DEHM is a 3-D atmospheric chemistry-transport model modelling the atmospheric transport of four chemical groups: a group with SOx-NOx-VOC-ozone chemistry, a group with primary particulates group, a mercury chemistry group, and finally a group with Persistent Organic Pollutants (two HCH isomers and 11 PCB congeners). The model domain covers the Northern Hemisphere and thus includes all important source areas for the Arctic. The spatial horizontal resolution of the model system in this work is 150km x 150km and the model includes 20 vertical levels up to approximately 15km above the surface.

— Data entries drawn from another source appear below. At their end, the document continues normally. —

(** The summary of documentations of elements. *)
Lemma summary_of_documented (els : list DocumentationElement) docs :
  Forall (fun doc => exists element, element ∈ els /\ documents element doc) docs ->
  exists summary,
    _generate_documentation_summary docs = Val summary
    /\ total_elements summary = Z.of_nat (length docs).
Proof.
  intros Hall. unfold _generate_documentation_summary.
  pose proof (count_loop docs ∅ counts_positive_empty) as H.
  destruct (for_each docs count_element ∅) as [m [[]|e|]]; simpl in *.
  - by eexists.
  - destruct H as (doc & Hdoc & Hk).
    rewrite Forall_forall in Hall. destruct (Hall doc Hdoc) as (el & _ & Ht & _).
    rewrite Ht in Hk. done.
  - done.
Qed.

(** The configuration after the overrides of a call of [analyze]. *)
Definition overridden (model tone : option string) (c : Agent.AgentConfig)
  : Agent.AgentConfig :=
  {| Agent.model := match model with
                    | Some m => if String.eqb m "" then Agent.model c else m
                    | None => Agent.model c
                    end;
     Agent.tone := match tone with
                   | Some t => if String.eqb t "" then Agent.tone c else t
                   | None => Agent.tone c
                   end |}.

Lemma overrides_applied model tone a n :
  exists a1,
    (let! _ := when_given model (fun m => Agent.update (set_model m)) in
     when_given tone (fun t => Agent.update (set_tone t))) (a, n)
    = ((a1, n), Val tt)
    /\ Agent.config a1 = overridden model tone (Agent.config a)
    /\ Agent.llm a1 = Agent.llm a
    /\ Agent.is_active a1 = Agent.is_active a.
Proof.
  unfold bind, when_given, Agent.update, modify, ret, overridden.
  destruct (Agent.config a) as [m0 t0] eqn:Hc.
  destruct model as [m|], tone as [t|]; simpl;
    repeat match goal with
           | |- context [String.eqb ?x ""] => destruct (String.eqb x ""); simpl
           end;
    eexists; (split; [reflexivity|]);
    unfold set_model, set_tone, Agent.set_config; simpl; by rewrite ?Hc.
Qed.

(** X26. [analyze] raises nothing, and when it returns it reports a
    success, whatever the model did: the result has no error and carries a
    report for the project; the report counts the elements extracted and
    the elements documented, which are the entries it lists; every entry is
    the documentation of one of the extracted elements, and there are no
    more entries than elements; the summary is the one of these entries. *)
Theorem analyze_always_reports_success parsed_elements project_id model tone s :
  match (analyze parsed_elements project_id model tone s).2 with
  | Val r =>
      success r = true
      /\ errors r = []
      /\ exists report,
           data r = Report report
           /\ report_project_id report = project_id
           /\ report_total_elements report
              = Z.of_nat (length (_extract_documentation_elements parsed_elements))
           /\ report_documented_elements report
              = Z.of_nat (length (report_elements report))
           /\ (length (report_elements report)
               <= length (_extract_documentation_elements parsed_elements))%nat
           /\ Forall (fun doc =>
                        exists element,
                          element ∈ _extract_documentation_elements parsed_elements
                          /\ documents element doc)
                (report_elements report)
           /\ total_elements (report_summary report)
              = report_documented_elements report
  | Exc _ => False
  | Hang => True
  end.
Proof.
  destruct s as [a n].
  destruct (overrides_applied model tone a n) as (a1 & Hover & _).
  unfold analyze, try_except. unfold bind at 1 2.
  unfold bind in Hover. 
  destruct (when_given model _ (a, n)) as [s0 [[]|e|]]; try discriminate.
  rewrite Hover.
  set (els := _extract_documentation_elements parsed_elements).
  unfold Graph.with_local, bind.
  destruct (document_all els (a1, n) []) as (s' & added & Hrun & Hout & _ & Hlen & Hall).
  match goal with
  | |- context [@for_each ?S ?A ?l ?b ?st] =>
      change (for_each els document (a1, n, [])) with (@for_each S A l b st)
        in Hrun, Hout;
      destruct (@for_each S A l b st) as [[s2 acc] r]
  end.
  simpl in Hrun, Hout. injection Hrun as -> ->.
  destruct Hout as [-> | ->]; [|done].
  unfold Graph.local, await. simpl.
  destruct (summary_of_documented els added Hall) as (summary & -> & Htotal).
  simpl. split; [done|]. split; [done|].
  eexists. split; [reflexivity|]. simpl. by repeat split.
Qed.

(** The loop on an agent that cannot reach the model: nothing is
    documented. *)
Lemma document_all_not_ready els : forall a n acc,
  Agent.is_active a = false \/ Agent.llm a = None ->
  for_each els document ((a, n), acc)
  = (((a, (n + 2 * length els)%nat), acc), Val tt).
Proof.
  induction els as [|element els IH]; intros a n acc Hnot; cbn [for_each].
  - simpl. by rewrite Nat.add_0_r.
  - unfold bind.
    assert (document element ((a, n), acc) = (((a, S (S n)), acc), Val tt)) as ->.
    { unfold document, try_except, bind, Graph.outer, _generate_element_documentation,
        try_except, bind, Agent.self. simpl.
      by rewrite (Agent._call_llm_not_ready clock _ _ a n Hnot). }
    rewrite (IH a (S (S n)) acc Hnot). do 3 f_equal. simpl. lia.
Qed.

(** X27. A stage that cannot reach the model still reports a success: on
    an agent that is inactive or holds no client, [analyze] returns a
    result with [success] set and no error, whose report counts the
    elements extracted and documents none of them. *)
Theorem unreachable_model_is_reported_as_success parsed_elements project_id model tone a n :
  Agent.is_active a = false \/ Agent.llm a = None ->
  exists a' n' r report,
    analyze parsed_elements project_id model tone (a, n) = ((a', n'), Val r)
    /\ success r = true
    /\ errors r = []
    /\ data r = Report report
    /\ report_total_elements report
       = Z.of_nat (length (_extract_documentation_elements parsed_elements))
    /\ report_documented_elements report = 0
    /\ report_elements report = []
    /\ documentation_quality (report_summary report) = "none".
Proof.
  intros Hnot.
  destruct (overrides_applied model tone a n) as (a1 & Hover & _ & Hl & Ha).
  unfold analyze, try_except. unfold bind at 1 2.
  unfold bind in Hover.
  destruct (when_given model _ (a, n)) as [s0 [[]|e|]]; try discriminate.
  rewrite Hover.
  unfold Graph.with_local, bind.
  rewrite document_all_not_ready by (rewrite Ha, Hl; exact Hnot).
  unfold Graph.local, await. simpl.
  eexists _, _, _, _. split; [reflexivity|]. by repeat split.
Qed.

(** X28. The overrides of a call stay: whatever becomes of a call of
    [analyze], the configuration of the agent is afterwards the one it had,
    with the model and the tone of the call in place of its own when the
    call gave them (an absent or empty one changes nothing); the model
    client and the activity flag are as they were. *)
Theorem analyze_overrides_persist parsed_elements project_id model tone a n :
  let a' := (analyze parsed_elements project_id model tone (a, n)).1.1 in
  Agent.config a' = overridden model tone (Agent.config a)
  /\ Agent.llm a' = Agent.llm a
  /\ Agent.is_active a' = Agent.is_active a.
Proof.
  intros a'.
  destruct (overrides_applied model tone a n) as (a1 & Hover & Hc & Hl & Ha).
  assert (Hk : exists s', (analyze parsed_elements project_id model tone (a, n)).1 = s'
                          /\ handle_kept (a1, n) s').
  { unfold analyze, try_except. unfold bind at 1 2.
    unfold bind in Hover.
    destruct (when_given model _ (a, n)) as [s0 [[]|e|]]; try discriminate.
    rewrite Hover.
    set (els := _extract_documentation_elements parsed_elements).
    unfold Graph.with_local, bind.
    destruct (document_all els (a1, n) [])
      as (s' & added & Hrun & Hout & Hk & Hlen & Hall).
    match goal with
    | |- context [@for_each ?S ?A ?l ?b ?st] =>
        change (for_each els document (a1, n, [])) with (@for_each S A l b st)
          in Hrun, Hout;
        destruct (@for_each S A l b st) as [[s2 acc] r]
    end.
    simpl in Hrun, Hout. injection Hrun as -> ->.
    destruct Hout as [-> | ->].
    - unfold Graph.local, await. simpl.
      destruct (summary_of_documented els added Hall) as (summary & -> & _).
      simpl. by exists s'.
    - simpl. by exists s'. }
  destruct Hk as (s' & Hs' & K1 & K2 & K3). simpl in K1, K2, K3.
  unfold a'. rewrite Hs'. repeat split; congruence.
Qed.

End Stage.

(** A stage for running examples: one class element for each parsed file,
    and an agent built without the key. *)
Definition sample_isoformat (t : Z) : string := "2024-05-01T10:00:00".

Definition sample_extract (parsed_elements : gmap string pyval)
  : list DocumentationElement :=
  (fun kv : string * pyval =>
     {| element_type := "class"; element_name := kv.1; file_path := kv.1;
        line_number := Some 1; description := ""; parameters := [];
        return_value := ""; examples := []; code_snippets := [];
        dependencies := []; related_elements := [] |})
  <$> map_to_list parsed_elements.

Definition sample_prompt (element : DocumentationElement) (tone : string) : string :=
  "Document " +:+ element_name element +:+ " in a " +:+ tone +:+ " tone.".

Definition sample_parsed : gmap string pyval :=
  {[ "app/User.php" := PDict {[ "content" := PStr "<?php class User {}" ]} ]}.

Lemma unreachable_model_is_reported_as_success_witness :
  exists a' n' r report,
    analyze (impl := Agent.plain_impl) Agent.wall_clock sample_isoformat sample_extract
      sample_prompt sample_parsed 7 (Some "llama-3-70b") (Some "friendly")
      ((Agent.__init__ Agent.no_key Agent.sample_ChatOpenAI None).1, 0%nat)
    = ((a', n'), Val r)
    /\ success r = true
    /\ errors r = []
    /\ data r = Report report
    /\ report_total_elements report = Z.of_nat (length (sample_extract sample_parsed))
    /\ report_documented_elements report = 0
    /\ report_elements report = []
    /\ documentation_quality (report_summary report) = "none".
Proof.
  exact (unreachable_model_is_reported_as_success (impl := Agent.plain_impl)
           Agent.wall_clock sample_isoformat sample_extract sample_prompt
           sample_parsed 7 (Some "llama-3-70b") (Some "friendly")
           (Agent.__init__ Agent.no_key Agent.sample_ChatOpenAI None).1 0%nat
           (or_introl eq_refl)).
Defined.

End Documenter.

(** ** The HTTP front ([api/server.py]) *)

Module Server.

(** How a request handler ends: with its response, with an
    [HTTPException], or never (it awaits a collaborator that does not
    answer). *)
Inductive reply (A : Type) : Type :=
| Ok (response : A)
| HTTPException (status_code : Z) (detail : string)
| Pending.
Arguments Ok {A} response.
Arguments HTTPException {A} status_code detail.
Arguments Pending {A}.

(** *** The health check *)

(** [needle in haystack], for strings. *)
Fixpoint contains (needle haystack : string) : bool :=
  String.prefix needle haystack
  || match haystack with
     | EmptyString => false
     | String _ rest => contains needle rest
     end.

(** [HealthResponse] *)
Record HealthResponse : Type := mkHealth {
  status : string;
  timestamp : string;
  services : gmap string string
}.

(** One block of [health_check] for a client with a [ping]: the global is
    [None], or it holds a client and awaiting its [ping] gives [ping]. *)
Definition service_status (client : option (outcome unit)) : outcome string :=
  match client with
  | Some ping =>
      match ping with
      | Val _ => Val "healthy"
      | Exc e => Val ("unhealthy: " +:+ e)
      | Hang => Hang
      end
  | None => Val "not_initialized"
  end.

(** [all("healthy" in status for status in services_status.values())] *)
Definition all_healthy (services_status : gmap string string) : bool :=
  forallb (contains "healthy") (map_to_list services_status).*2.

(** [health_check]; [utcnow] is [datetime.utcnow().isoformat()]. *)
Definition health_check (db_manager redis_client : option (outcome unit))
    (orchestrator : bool) (utcnow : string) : outcome HealthResponse :=
  match service_status db_manager with
  | Val database =>
      match service_status redis_client with
      | Val redis =>
          let services_status : gmap string string :=
            {[ "database" := database;
               "redis" := redis;
               "orchestrator" := if orchestrator then "healthy" else "not_initialized" ]} in
          Val {| status := if all_healthy services_status then "healthy" else "degraded";
                 timestamp := utcnow;
                 services := services_status |}
      | Exc e => Exc e
      | Hang => Hang
      end
  | Exc e => Exc e
  | Hang => Hang
  end.

Lemma unhealthy_contains_healthy e : contains "healthy" ("unhealthy: " +:+ e) = true.
Proof. reflexivity. Qed.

The model system was run with meteorology obtain from ECHAM5/MPI-OM (SRES A1B scenario) for two decades: 1990-1999 and 2090-2099. In this climate scenario the global mean temperature is predicted to increase by 3ºC by the end of 2100 relative to the period 1971-2000. The same emissions where applied for the two simulations. It is thus possible to investigate the response of DEHM to a changed climate on e.g. the atmospheric transport of POPs to the Arctic. Higher temperature leads to a shift of POPs from the surface media to air.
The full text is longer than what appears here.